## Action item
Go through the entries below and copy every line that holds the word "list".

## The input
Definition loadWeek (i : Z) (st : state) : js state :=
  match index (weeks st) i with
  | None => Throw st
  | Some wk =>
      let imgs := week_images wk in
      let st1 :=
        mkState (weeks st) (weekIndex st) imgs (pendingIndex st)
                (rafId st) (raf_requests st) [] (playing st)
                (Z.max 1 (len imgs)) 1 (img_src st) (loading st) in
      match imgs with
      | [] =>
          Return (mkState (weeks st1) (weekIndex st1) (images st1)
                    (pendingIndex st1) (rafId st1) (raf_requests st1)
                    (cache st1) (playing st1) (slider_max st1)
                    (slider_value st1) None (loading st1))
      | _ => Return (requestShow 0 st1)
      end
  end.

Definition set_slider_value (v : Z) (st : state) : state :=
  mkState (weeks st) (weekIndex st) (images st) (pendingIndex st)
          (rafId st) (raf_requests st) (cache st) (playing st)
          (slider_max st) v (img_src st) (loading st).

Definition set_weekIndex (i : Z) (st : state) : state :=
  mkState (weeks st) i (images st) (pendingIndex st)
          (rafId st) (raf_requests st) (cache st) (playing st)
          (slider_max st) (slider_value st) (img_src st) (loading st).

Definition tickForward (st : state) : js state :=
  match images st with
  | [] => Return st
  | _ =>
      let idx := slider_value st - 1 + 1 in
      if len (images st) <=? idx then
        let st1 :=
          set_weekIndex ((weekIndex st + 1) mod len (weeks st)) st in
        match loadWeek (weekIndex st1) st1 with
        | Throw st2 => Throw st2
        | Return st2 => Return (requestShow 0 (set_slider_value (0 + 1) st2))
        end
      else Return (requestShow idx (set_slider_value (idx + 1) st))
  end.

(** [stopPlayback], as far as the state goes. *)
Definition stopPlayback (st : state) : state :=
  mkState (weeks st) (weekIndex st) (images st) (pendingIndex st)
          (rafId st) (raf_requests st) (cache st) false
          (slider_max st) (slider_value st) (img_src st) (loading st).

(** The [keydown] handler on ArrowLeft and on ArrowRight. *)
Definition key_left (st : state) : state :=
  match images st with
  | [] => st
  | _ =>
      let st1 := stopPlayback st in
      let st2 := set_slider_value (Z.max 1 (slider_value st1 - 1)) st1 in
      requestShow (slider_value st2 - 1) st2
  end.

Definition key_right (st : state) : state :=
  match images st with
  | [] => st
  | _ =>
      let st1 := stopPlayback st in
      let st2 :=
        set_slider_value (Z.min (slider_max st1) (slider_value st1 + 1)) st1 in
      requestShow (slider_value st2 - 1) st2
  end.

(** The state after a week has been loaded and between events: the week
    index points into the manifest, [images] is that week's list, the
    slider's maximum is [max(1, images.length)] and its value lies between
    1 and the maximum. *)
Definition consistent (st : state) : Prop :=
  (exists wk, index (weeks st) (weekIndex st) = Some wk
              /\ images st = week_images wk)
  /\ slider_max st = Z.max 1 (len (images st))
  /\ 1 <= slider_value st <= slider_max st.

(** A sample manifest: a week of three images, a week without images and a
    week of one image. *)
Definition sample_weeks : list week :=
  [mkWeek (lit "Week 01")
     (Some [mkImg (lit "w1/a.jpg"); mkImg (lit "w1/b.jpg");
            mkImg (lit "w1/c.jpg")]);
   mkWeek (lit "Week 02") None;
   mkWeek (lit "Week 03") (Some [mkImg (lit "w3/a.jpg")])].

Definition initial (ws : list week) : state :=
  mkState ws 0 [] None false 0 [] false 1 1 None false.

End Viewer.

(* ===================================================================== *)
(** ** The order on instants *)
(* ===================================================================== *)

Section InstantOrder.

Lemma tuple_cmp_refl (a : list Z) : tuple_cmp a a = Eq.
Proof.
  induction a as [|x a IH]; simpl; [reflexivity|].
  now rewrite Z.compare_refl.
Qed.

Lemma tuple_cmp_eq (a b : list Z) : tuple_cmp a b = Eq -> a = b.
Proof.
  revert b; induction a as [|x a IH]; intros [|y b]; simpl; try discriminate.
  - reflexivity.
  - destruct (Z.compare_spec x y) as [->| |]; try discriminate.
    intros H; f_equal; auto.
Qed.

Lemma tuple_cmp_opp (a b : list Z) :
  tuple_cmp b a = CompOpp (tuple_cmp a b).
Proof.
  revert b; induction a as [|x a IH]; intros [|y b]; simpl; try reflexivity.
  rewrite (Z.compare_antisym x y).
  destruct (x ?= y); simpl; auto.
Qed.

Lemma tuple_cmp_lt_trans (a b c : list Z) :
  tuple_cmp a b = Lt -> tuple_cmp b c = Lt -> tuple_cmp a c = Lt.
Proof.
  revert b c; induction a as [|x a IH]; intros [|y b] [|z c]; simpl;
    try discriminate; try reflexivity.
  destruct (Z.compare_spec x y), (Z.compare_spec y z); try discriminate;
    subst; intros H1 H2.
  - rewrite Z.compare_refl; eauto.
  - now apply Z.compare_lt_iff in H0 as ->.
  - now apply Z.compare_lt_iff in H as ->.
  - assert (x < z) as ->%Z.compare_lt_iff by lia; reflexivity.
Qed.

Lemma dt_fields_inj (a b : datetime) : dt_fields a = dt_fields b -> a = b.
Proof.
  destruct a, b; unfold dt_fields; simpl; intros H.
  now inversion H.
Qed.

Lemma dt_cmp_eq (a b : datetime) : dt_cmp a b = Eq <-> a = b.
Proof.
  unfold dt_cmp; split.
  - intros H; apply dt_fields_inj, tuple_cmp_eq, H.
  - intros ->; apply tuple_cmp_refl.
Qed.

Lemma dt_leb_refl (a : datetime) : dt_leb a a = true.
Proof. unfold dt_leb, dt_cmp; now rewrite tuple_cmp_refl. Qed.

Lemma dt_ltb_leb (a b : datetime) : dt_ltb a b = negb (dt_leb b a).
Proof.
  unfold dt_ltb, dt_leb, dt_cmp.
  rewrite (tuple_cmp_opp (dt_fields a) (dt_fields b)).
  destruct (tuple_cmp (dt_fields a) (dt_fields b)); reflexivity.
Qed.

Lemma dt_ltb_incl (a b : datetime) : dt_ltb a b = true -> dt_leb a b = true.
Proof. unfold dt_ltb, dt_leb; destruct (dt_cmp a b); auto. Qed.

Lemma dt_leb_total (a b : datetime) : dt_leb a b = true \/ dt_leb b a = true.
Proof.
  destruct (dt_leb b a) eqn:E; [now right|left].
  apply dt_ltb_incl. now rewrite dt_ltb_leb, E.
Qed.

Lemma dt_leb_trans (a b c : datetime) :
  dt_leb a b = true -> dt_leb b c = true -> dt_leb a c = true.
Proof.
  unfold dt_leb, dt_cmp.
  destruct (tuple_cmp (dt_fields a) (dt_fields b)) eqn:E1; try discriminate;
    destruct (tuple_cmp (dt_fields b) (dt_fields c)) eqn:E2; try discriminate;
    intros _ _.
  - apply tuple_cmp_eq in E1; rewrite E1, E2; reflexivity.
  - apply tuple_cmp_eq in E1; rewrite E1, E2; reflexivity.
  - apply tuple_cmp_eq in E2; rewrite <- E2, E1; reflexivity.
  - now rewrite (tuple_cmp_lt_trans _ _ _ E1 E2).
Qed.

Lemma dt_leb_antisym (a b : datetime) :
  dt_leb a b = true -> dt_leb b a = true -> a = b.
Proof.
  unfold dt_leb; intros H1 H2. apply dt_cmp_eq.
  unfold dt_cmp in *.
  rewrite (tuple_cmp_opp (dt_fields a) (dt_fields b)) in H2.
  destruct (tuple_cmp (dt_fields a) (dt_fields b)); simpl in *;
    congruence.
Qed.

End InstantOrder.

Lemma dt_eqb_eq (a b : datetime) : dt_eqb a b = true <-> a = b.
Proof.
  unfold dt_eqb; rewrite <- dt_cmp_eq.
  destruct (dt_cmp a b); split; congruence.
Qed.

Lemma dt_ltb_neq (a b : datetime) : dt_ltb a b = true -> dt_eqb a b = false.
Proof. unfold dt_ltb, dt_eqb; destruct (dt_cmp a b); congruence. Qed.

## Result for this exercise
    index points into the manifest, [images] is that week's list, the
Definition sample_weeks : list week :=
Definition initial (ws : list week) : state :=
Lemma tuple_cmp_refl (a : list Z) : tuple_cmp a a = Eq.
Lemma tuple_cmp_eq (a b : list Z) : tuple_cmp a b = Eq -> a = b.
Lemma tuple_cmp_opp (a b : list Z) :
Lemma tuple_cmp_lt_trans (a b c : list Z) :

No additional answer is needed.